● **Exercise aim**: Below is a listing. Write out exactly its lines between the one holding "unfold es2. rewrite zblock_cons_at." and the one holding "by done. lia.", inclusive.

────────────────────────────────────────

Lemma insert_mid c es1 big v r s :
  let es2 := (big, v) :: r in
  wf_es 0 (es1 ++ es2) → zlen (zblock c (es1 ++ es2)) + zlen s + 20 + 4 * zlen es2 < 2 ^ 32 →
  cnt_ok c (zlen (es1 ++ es2)) →
  wp (__ziplistInsert (zblock c (es1 ++ es2)) (10 + total es1) s)
     (λ zl, ∃ es2', zrepr zl (es1 ++ (254 <=? last_size 0 es1, zval_of s) :: es2') ∧
                    es2'.*2 = es2.*2).
Proof.
  intros es2 Hwf Hlim Hc. rewrite zlen_zblock in Hlim. pose proof (total_nonneg (es1 ++ es2)).
  pose proof (last_size_range es1). pose proof (total_nonneg es1). pose proof (total_nonneg es2).
  assert (zlen es2 = 1 + zlen r) as Hl2 by (unfold es2; zl). zlen_pos.
  pose proof (total_app es1 es2) as Htot.
  destruct (insert_prevlen c es1 es2) as (b & Hb & Hend & Hprev); [done|lia|].
  unfold __ziplistInsert. rewrite zblock_bytes by lia. simpl mbind.
  rewrite Hb. simpl mbind. rewrite Hprev. simpl mbind.
  destruct (default _ (zipTryEncoding s)) as [value enc] eqn:Edef.
  destruct (insert_reqlen s value enc Edef) as (n & -> & Hn & Hsz). simpl mbind.
  rewrite size_prevlen by (unfold in_u; lia).
  set (e := (254 <=? last_size 0 es1, zval_of s)) in *.
  assert (n + psize (254 <=? last_size 0 es1) + zipStoreEntryEncoding_size enc (zlen s) = esize e)
    as -> by (unfold esize, e; simpl; lia).
  pose proof (esize_pos e). assert (esize e ≤ zlen s + 13)
    by (unfold esize; change e.2 with (zval_of s); unfold psize; destruct e.1; lia).
  rewrite Hend. simpl bool_decide. simpl negb. cbv iota.
  assert (zipPrevLenByteDiff (zblock c (es1 ++ es2)) (10 + total es1) (esize e) =
    Some (psize (254 <=? esize e) - psize big)) as ->.
  { unfold zipPrevLenByteDiff. rewrite size_prevlen by (unfold in_u; lia).
    apply wf_es_app in Hwf as [_ (Hq & _)].
    unfold es2. rewrite zblock_cons_at. unfold ebytes. rewrite <-(app_assoc (enc_prevlen _ _)).
    by erewrite prevlensize_at; [|reflexivity|zl|]. }
  simpl mbind.
  destruct (insert_shift c es1 big v r (esize e)) as (big' & G & HG & Hps & Hpok & Hshift);
    [done|done|fold es2; lia|].
  cbv zeta in Hshift. fold es2 in Hshift.
  set (nd := if _ && _ then 0 else _) in *.
  erewrite bind_prefix; [|exact Hshift]. apply wp_bind.
  assert (esize (big', v) = esize (big, v) + nd) as Hes' by (unfold esize; simpl; lia).
  assert (total es2 = esize (big, v) + total r) as Ht2 by done.
  assert (nd ≤ 4) as Hnd by (unfold psize in Hps; destruct big', big; lia).
  apply wf_es_app in Hwf as [Hwf1 (_ & Hv & _ & Hwf2)].
  eapply wp_mono.
  { eapply (insert_cascade c es1 big v r big' G (esize e) nd);
      [done|done|done|done|done|lia|lia]. }
  intros zl (r' & b' & t & -> & Hb' & Hle & Ht & Hwf' & Hval).
  autorewrite with zlen in Hb'. pose proof (write_entry b' t c (lay 0 es1) G
    (lay (esize e) ((big', v) :: r') ++ [ZIP_END]) s (last_size 0 es1)) as Hw.
  cbv zeta in Hw. rewrite Edef, zlen_lay in Hw.
  eapply wp_of_eq; [apply Hw; [unfold in_u; lia|apply Hc|done]|].
  exists ((big', v) :: r'). split.
  - eapply (zrepr_intro _ b' t); [rewrite lay_app; simpl lay; app_eq|..].
    + rewrite total_app. change (total (e :: (big', v) :: r')) with (esize e + total ((big', v) :: r')).
      lia.
    + rewrite tail_off_app, tail_off_cons by done. lia.
    + apply wf_es_app. split; [done|]. split_and!; [|apply zval_of_ok; lia|lia|apply Hwf'].
      apply prev_ok_store. unfold in_u. lia.
    + lia.
    + assert (zlen r' = zlen r) as Hlr.
      { rewrite <-(zlen_fmap snd r'), <-(zlen_fmap snd r). by rewrite Hval. }
      replace (zlen (es1 ++ e :: (big', v) :: r')) with (zlen (es1 ++ es2) + 1)
        by (unfold es2; autorewrite with zlen; lia).
      by apply cnt_ok_incr.
  - unfold es2. rewrite !fmap_cons. by f_equal.
Qed.
End Ops.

────────────────────────────────────────

● **Your response**:
    unfold es2. rewrite zblock_cons_at. unfold ebytes. rewrite <-(app_assoc (enc_prevlen _ _)).
    by erewrite prevlensize_at; [|reflexivity|zl|]. }
  simpl mbind.
  destruct (insert_shift c es1 big v r (esize e)) as (big' & G & HG & Hps & Hpok & Hshift);
    [done|done|fold es2; lia|].
  cbv zeta in Hshift. fold es2 in Hshift.
  set (nd := if _ && _ then 0 else _) in *.
  erewrite bind_prefix; [|exact Hshift]. apply wp_bind.
  assert (esize (big', v) = esize (big, v) + nd) as Hes' by (unfold esize; simpl; lia).
  assert (total es2 = esize (big, v) + total r) as Ht2 by done.
  assert (nd ≤ 4) as Hnd by (unfold psize in Hps; destruct big', big; lia).
  apply wf_es_app in Hwf as [Hwf1 (_ & Hv & _ & Hwf2)].
  eapply wp_mono.
  { eapply (insert_cascade c es1 big v r big' G (esize e) nd);
      [done|done|done|done|done|lia|lia]. }
  intros zl (r' & b' & t & -> & Hb' & Hle & Ht & Hwf' & Hval).
  autorewrite with zlen in Hb'. pose proof (write_entry b' t c (lay 0 es1) G
    (lay (esize e) ((big', v) :: r') ++ [ZIP_END]) s (last_size 0 es1)) as Hw.
  cbv zeta in Hw. rewrite Edef, zlen_lay in Hw.
  eapply wp_of_eq; [apply Hw; [unfold in_u; lia|apply Hc|done]|].
  exists ((big', v) :: r'). split.
  - eapply (zrepr_intro _ b' t); [rewrite lay_app; simpl lay; app_eq|..].
    + rewrite total_app. change (total (e :: (big', v) :: r')) with (esize e + total ((big', v) :: r')).
      lia.
    + rewrite tail_off_app, tail_off_cons by done. lia.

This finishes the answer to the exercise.